↓↓↓
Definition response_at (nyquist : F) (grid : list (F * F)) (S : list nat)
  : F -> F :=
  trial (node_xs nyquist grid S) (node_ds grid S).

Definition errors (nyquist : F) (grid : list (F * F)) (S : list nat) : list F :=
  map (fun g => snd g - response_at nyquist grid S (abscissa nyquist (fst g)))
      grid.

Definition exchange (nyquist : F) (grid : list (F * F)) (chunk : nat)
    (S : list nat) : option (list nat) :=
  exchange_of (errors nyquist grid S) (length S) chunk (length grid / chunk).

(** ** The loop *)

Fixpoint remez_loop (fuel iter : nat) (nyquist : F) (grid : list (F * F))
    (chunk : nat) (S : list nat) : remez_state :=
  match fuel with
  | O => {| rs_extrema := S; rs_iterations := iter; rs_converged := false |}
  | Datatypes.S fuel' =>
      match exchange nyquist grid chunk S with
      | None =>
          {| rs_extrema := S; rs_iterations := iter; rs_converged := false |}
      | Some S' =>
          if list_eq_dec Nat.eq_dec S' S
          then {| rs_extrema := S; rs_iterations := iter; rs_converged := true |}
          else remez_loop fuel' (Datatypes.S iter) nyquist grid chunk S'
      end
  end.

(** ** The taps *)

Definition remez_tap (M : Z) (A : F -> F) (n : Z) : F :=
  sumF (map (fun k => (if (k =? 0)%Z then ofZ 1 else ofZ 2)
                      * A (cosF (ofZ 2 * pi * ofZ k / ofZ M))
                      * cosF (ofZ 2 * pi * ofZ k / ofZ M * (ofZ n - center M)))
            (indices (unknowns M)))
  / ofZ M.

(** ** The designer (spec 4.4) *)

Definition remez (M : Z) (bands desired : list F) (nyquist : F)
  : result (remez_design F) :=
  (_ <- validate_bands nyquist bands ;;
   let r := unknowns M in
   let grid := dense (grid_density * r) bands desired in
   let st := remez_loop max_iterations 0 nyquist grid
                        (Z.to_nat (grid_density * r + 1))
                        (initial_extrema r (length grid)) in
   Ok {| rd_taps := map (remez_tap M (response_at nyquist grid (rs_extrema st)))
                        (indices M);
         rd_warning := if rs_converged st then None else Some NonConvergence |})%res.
↑↑↑
**Assigned task:** Among the records, find every line holding the word "then" and copy it.

**Exercise answer:**
          then {| rs_extrema := S; rs_iterations := iter; rs_converged := true |}
  sumF (map (fun k => (if (k =? 0)%Z then ofZ 1 else ofZ 2)
         rd_warning := if rs_converged st then None else Some NonConvergence |})%res.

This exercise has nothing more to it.